[Records from a data source]

============================================================

(* ===== verification/BenchKernel.v ===== *)
(** * What the benchmarks compare with: channels of the kernel

    [benchmark.cpp] and [benchmark_competitors.cpp] where they go through the
    kernel: the raw POSIX segment as an object that owns a descriptor, a
    mapping and a name, and the pipe, message-queue and socket operations.
    The system calls answer what the environment says; what the manual pages
    promise of the answers are the laws of the classes below. *)
From Stdlib Require Import String.
From stdpp Require Import gmap sets strings list.
From S2P Require Import Prelude.

(** ** The raw segment *)

(** The open descriptors, the mappings with their lengths, the names. *)
Record world := World { fds : gset Z; maps : gset (Z * Z); names : gset string }.

Definition MAP_FAILED : Z := -1.

(** [shm_open] answers an unused descriptor or a negative number, [mmap] a new
    address or [MAP_FAILED]. *)
Class PosixShm := {
  shm_open : string -> world -> Z;
  ftruncate : Z -> Z -> world -> Z;
  mmap : Z -> Z -> world -> Z;
  shm_open_unused name w : 0 <= shm_open name w -> shm_open name w ∉ fds w;
  mmap_new size fd w : mmap size fd w <> MAP_FAILED -> mmap size fd w <> 0 /\ forall len, (mmap size fd w, len) ∉ maps w
}.

Module RawPosixShm.
Record t := Obj { name_ : string; size_ : Z; fd_ : Z; ptr_ : Z }.

Section Raw.
Context `{PosixShm}.

(** [inl] is the exception thrown, with what the world is then: no object
    exists and no destructor runs. *)
Definition create (name : string) (size : Z) (w : world) : (string + t) * world :=
  let fd := shm_open name w in
  if fd <? 0 then (inl "shm_open failed"%string, w) else
  let w := World ({[fd]} ∪ fds w) (maps w) ({[name]} ∪ names w) in
  if ftruncate fd size w <? 0 then (inl "ftruncate failed"%string, w) else
  let ptr := mmap size fd w in
  if ptr =? MAP_FAILED then (inl "mmap failed"%string, w)
  else (inr (Obj name size fd ptr), World (fds w) ({[(ptr, size)]} ∪ maps w) (names w)).

Definition get (o : t) : Z := ptr_ o.

(** [munmap] of the whole mapping; of another length it would leave some of it
    mapped. *)
Definition munmap (ptr len : Z) (w : world) : world := World (fds w) (maps w ∖ {[(ptr, len)]}) (names w).

Definition destroy (o : t) (w : world) : world :=
  let w := if negb (ptr_ o =? 0) && negb (ptr_ o =? MAP_FAILED) then munmap (ptr_ o) (size_ o) w else w in
  let w := if fd_ o >=? 0 then World (fds w ∖ {[fd_ o]}) (maps w) (names w) else w in
  World (fds w) (maps w) (names w ∖ {[name_ o]}).

(** What an exception of the constructor leaves behind. *)
Definition leaked (name : string) (w w' : world) : Prop :=
  exists fd, fd ∉ fds w /\ w' = World ({[fd]} ∪ fds w) (maps w) ({[name]} ∪ names w).

(** C39: A raw segment gives back what it takes, if its constructor returns:
    then the destructor closes the descriptor, unmaps the memory over its
    whole length and unlinks the name, and touches nothing else. If the
    constructor throws because shm_open failed nothing has happened; if it
    throws later, no destructor runs and the descriptor and the name are left
    behind. *)
Theorem raw_segment_releases name size w :
  match create name size w with
  | (inr o, w1) =>
      (get o, size) ∈ maps w1 /\ (forall len, (get o, len) ∉ maps w) /\ fd_ o ∈ fds w1 /\ fd_ o ∉ fds w /\
      destroy o w1 = World (fds w) (maps w) (names w ∖ {[name]})
  | (inl what, w1) =>
      what = "shm_open failed"%string /\ w1 = w \/
      (what = "ftruncate failed"%string \/ what = "mmap failed"%string) /\ leaked name w w1
  end.
Proof using Type.
  unfold create. destruct (shm_open name w <? 0) eqn:E; [by left|]. zbool.
  pose proof (shm_open_unused name w E) as Hfd. set (fd := shm_open name w) in *. cbn [fds maps names].
  set (w1 := World _ _ _). destruct (ftruncate fd size w1 <? 0); [right; split; [by left|by exists fd]|].
  destruct (mmap size fd w1 =? MAP_FAILED) eqn:Em; [right; split; [by right|by exists fd]|]. zbool.
  destruct (mmap_new size fd w1 Em) as [Hz Hm]. unfold get, destroy, munmap. cbn [name_ size_ fd_ ptr_ fds maps names].
  split; [set_solver|]. split; [exact Hm|]. split; [set_solver|]. split; [exact Hfd|].
  rewrite (proj2 (Z.eqb_neq _ _) Hz), (proj2 (Z.eqb_neq _ _) Em). cbn [negb andb fds maps names].
  rewrite (proj2 (Z.geb_le fd 0)) by lia. cbn [fds maps names]. specialize (Hm size). f_equal; apply leibniz_equiv; set_solver.
Qed.
End Raw.
End RawPosixShm.

(** ** Operations that may block

    [None] is an operation that never returns: the benchmarks are single
    threaded, so nobody else reads or writes their channels. *)
Fixpoint repeat_op {S A : Type} (n : nat) (op : S -> option (A * S)) (s : S) : option (list A * S) :=
  match n with
  | O => Some ([], s)
  | S n =>
      match op s with
      | Some (a, s) => match repeat_op n op s with Some (l, s) => Some (a :: l, s) | None => None end
      | None => None
      end
  end.



(** ** Streams of bytes

    What the manual pages say of [write]/[send] and [read]/[recv] on a
    blocking byte stream whose other end is open: a write takes a beginning
    of the buffer or fails; a read answers how many bytes it has put into the
    buffer, the oldest of the stream, or fails, and blocks only on an empty
    stream. *)
Class ByteStream := {
  chan : Type;
  queued : chan -> list Z;                               (* written, not yet read, in order *)
  transmit : list Z -> chan -> option (Z * chan);
  receive : nat -> chan -> option (Z * list Z * chan);   (* besides, the bytes put into the buffer *)
  transmit_takes bs c w c' :
    transmit bs c = Some (w, c') -> w <= Z.of_nat (length bs) /\ queued c' = queued c ++ take (Z.to_nat w) bs;
  receive_gives n c r bs c' :
    receive n c = Some (r, bs, c') -> length bs = Z.to_nat r /\ (length bs <= n)%nat /\ queued c = bs ++ queued c';
  receive_waits n c : (0 < n)%nat -> receive n c = None -> queued c = []
}.

(** [pipe(7)]: a write to a pipe returns when all is written, unless a signal
    handler interrupts it (the benchmarks install none); into an empty pipe
    nobody else reads it returns if that is no more than the capacity, and
    otherwise blocks for ever. *)
Class Pipe := {
  pipe_stream :: ByteStream;
  pipe : option chan;                     (* what [pipe(fds)] makes *)
  capacity : chan -> Z;
  set_pipe_size : Z -> chan -> chan;      (* [fcntl(F_SETPIPE_SZ)], whose result is not looked at *)
  pipe_empty c : pipe = Some c -> queued c = [];
  set_pipe_size_queued z c : queued (set_pipe_size z c) = queued c;
  pipe_writes_all bs c w c' : transmit bs c = Some (w, c') -> w = Z.of_nat (length bs);
  pipe_full bs c : queued c = [] -> transmit bs c = None <-> capacity c < Z.of_nat (length bs);
  transmit_capacity bs c w c' : transmit bs c = Some (w, c') -> capacity c' = capacity c;
  receive_capacity n c r bs c' : receive n c = Some (r, bs, c') -> capacity c' = capacity c
}.

Section Pipe.
Context `{Pipe}.
Abbreviation state := (chan * list Z)%type.   (* the pipe, and the buffer [recv] *)


(** Answers [w] and [r], and what is in [recv] then. *)
Definition pipe_op (buf : list Z) (s : state) : option ((Z * Z * list Z) * state) :=
  match transmit buf s.1 with
  | Some (w, c) =>
      match receive (length buf) c with
      | Some (r, bs, c) => let recv := list_inserts 0 bs s.2 in Some ((w, r, recv), (c, recv))
      | None => None
      end
  | None => None
  end.

Definition run_pipe (n size : nat) (fds : chan) : option (list (Z * Z * list Z) * state) :=
  let buf := replicate size 0xEE in
  let recv := replicate size 0 in
  repeat_op n (pipe_op buf) (set_pipe_size (i32 (Z.max (Z.of_nat size) 65536)) fds, recv).

(** [pipe(fds)] may fail: benchmark.cpp throws, benchmark_competitors.cpp skips. *)
Definition pipe_or_throw (n size : nat) : string + option (list (Z * Z * list Z) * state) :=
  match pipe with Some fds => inr (run_pipe n size fds) | None => inl "pipe failed"%string end.
Definition pipe_or_skip (n size : nat) : option (option (list (Z * Z * list Z) * state)) :=
  match pipe with Some fds => Some (run_pipe n size fds) | None => None end.






End Pipe.

(** ** The message queue

    [mq_overview(7)]: [mq_open] with these attributes, the old queue being
    unlinked, makes an empty queue; [mq_send] of priority 0 appends a message
    that is no longer than [mq_msgsize] or blocks while the queue is full;
    [mq_receive] with a buffer of at least [mq_msgsize] takes the oldest one or
    blocks on an empty queue.  Calls that fail change nothing. *)
Class MessageQueue := {
  mqueue : Type;
  mq_open : nat -> nat -> option mqueue;
  mq_messages : mqueue -> list (list Z);
  mq_maxmsg : mqueue -> nat;
  mq_msgsize : mqueue -> nat;
  mq_send : list Z -> mqueue -> option (Z * mqueue);
  mq_receive : nat -> mqueue -> option (Z * list Z * mqueue);
  mq_open_new mx sz q : mq_open mx sz = Some q -> mq_messages q = [] /\ mq_maxmsg q = mx /\ mq_msgsize q = sz;
  mq_send_appends bs q r q' :
    mq_send bs q = Some (r, q') ->
    mq_messages q' = (if r =? 0 then mq_messages q ++ [bs] else mq_messages q) /\
    mq_maxmsg q' = mq_maxmsg q /\ mq_msgsize q' = mq_msgsize q;
  mq_send_fits bs q r q' : (length bs <= mq_msgsize q)%nat -> mq_send bs q = Some (r, q') -> r = 0;
  mq_send_waits bs q : mq_send bs q = None -> (mq_maxmsg q <= length (mq_messages q))%nat;
  mq_receive_takes n q r bs q' :
    mq_receive n q = Some (r, bs, q') ->
    (if r <? 0 then bs = [] /\ mq_messages q' = mq_messages q
     else r = Z.of_nat (length bs) /\ mq_messages q = bs :: mq_messages q') /\
    mq_maxmsg q' = mq_maxmsg q /\ mq_msgsize q' = mq_msgsize q;
  mq_receive_fits n q r bs q' : (mq_msgsize q <= n)%nat -> mq_receive n q = Some (r, bs, q') -> 0 <= r;
  mq_receive_waits n q : (mq_msgsize q <= n)%nat -> mq_receive n q = None -> mq_messages q = []
}.

Section MessageQueue.
Context `{MessageQueue}.
Abbreviation state := (mqueue * list Z)%type.   (* the queue, and the buffer [dst] *)




End MessageQueue.

(** ** The socket pair *)
Class SocketPair := {
  socket_stream :: ByteStream;
  socketpair : option chan;               (* from [fds[0]] to [fds[1]] *)
  set_sndbuf : Z -> chan -> chan;         (* [setsockopt], whose results are not looked at *)
  set_rcvbuf : Z -> chan -> chan;
  socketpair_empty c : socketpair = Some c -> queued c = [];
  set_sndbuf_queued z c : queued (set_sndbuf z c) = queued c;
  set_rcvbuf_queued z c : queued (set_rcvbuf z c) = queued c
}.

Section Socket.
Context `{SocketPair}.
Abbreviation state := (chan * list Z)%type.   (* the stream, and the buffer [dst] *)

Inductive looped : Type :=
| Left (total : nat) (s : state)       (* the loop ended *)
| Blocked
| OutOfFuel.

(** [while (total < size) { r = recv(...); if (r <= 0) break; total += r; }] *)
Fixpoint recv_loop (fuel size total : nat) (s : state) : looped :=
  match fuel with
  | O => OutOfFuel
  | S fuel =>
      if (total <? size)%nat then
        match receive (size - total) s.1 with
        | None => Blocked
        | Some (r, bs, c) =>
            let s := (c, list_inserts total bs s.2) in
            if r <=? 0 then Left total s else recv_loop fuel size (total + Z.to_nat r) s
        end
      else Left total s
  end.

(** Answers [w] and what is in [dst]. *)
Definition uds_op (src : list Z) (s : state) : option ((Z * list Z) * state) :=
  match transmit src s.1 with
  | None => None
  | Some (w, c) =>
      match recv_loop (S (length src)) (length src) 0 (c, s.2) with
      | Left _ s => Some ((w, s.2), s)
      | _ => None
      end
  end.

Definition run_uds (n size : nat) (fds : chan) : option (list (Z * list Z) * state) :=
  let buf_size := i32 (Z.max (Z.of_nat size * 2) 65536) in
  repeat_op n (uds_op (replicate size 0xBB)) (set_rcvbuf buf_size (set_sndbuf buf_size fds), replicate size 0).

(** [socketpair] may fail. *)
Definition uds_or_skip (n size : nat) : option (option (list (Z * list Z) * state)) :=
  match socketpair with Some fds => Some (run_uds n size fds) | None => None end.




End Socket.


(** ** Kernels *)
Module KernelWitness.
(** The lowest number above all in use. *)
Definition above (z : Z) (s : gset Z) : Z := foldr Z.max z (elements s) + 1.

Lemma max_of z l x : z <= foldr Z.max z l /\ (In x l -> x <= foldr Z.max z l).
Proof. induction l as [|y l [IH1 IH2]]; cbn [foldr In]; [by split|]. split; [lia|]. intros [->|Hx]; [lia|]. specialize (IH2 Hx). lia. Qed.

Lemma above_new z s : above z s ∉ s /\ z < above z s.
Proof.
  unfold above. split; [|pose proof (proj1 (max_of z (elements s) 0)); lia].
  intros Hin. rewrite <- elem_of_elements, list_elem_of_In in Hin. apply (max_of z) in Hin. lia.
Qed.

(** A system where [mmap] fails for more than 100 bytes. *)
#[local] Program Instance kernel : PosixShm := {|
  shm_open := fun _ w => above 2 (fds w);
  ftruncate := fun _ _ _ => 0;
  mmap := fun size _ w => if size <=? 100 then above 4096 (set_map fst (maps w)) else MAP_FAILED
|}.
Next Obligation. intros name w _. apply above_new. Qed.
Next Obligation.
  intros size fd w. cbn. destruct (size <=? 100); [|done]. intros _.
  pose proof (above_new 4096 (set_map fst (maps w))) as [Hn Hz]. split; [lia|].
  intros len Hin. apply Hn, elem_of_map. by exists (above 4096 (set_map fst (maps w)), len).
Qed.

Definition quiet_world : world := World {[0; 1; 2]} ∅ ∅.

============================================================

§ What is expected:
Look through the entries above for the word "exception". Say how many lines contain it, using only a number.

§ Task solution:
2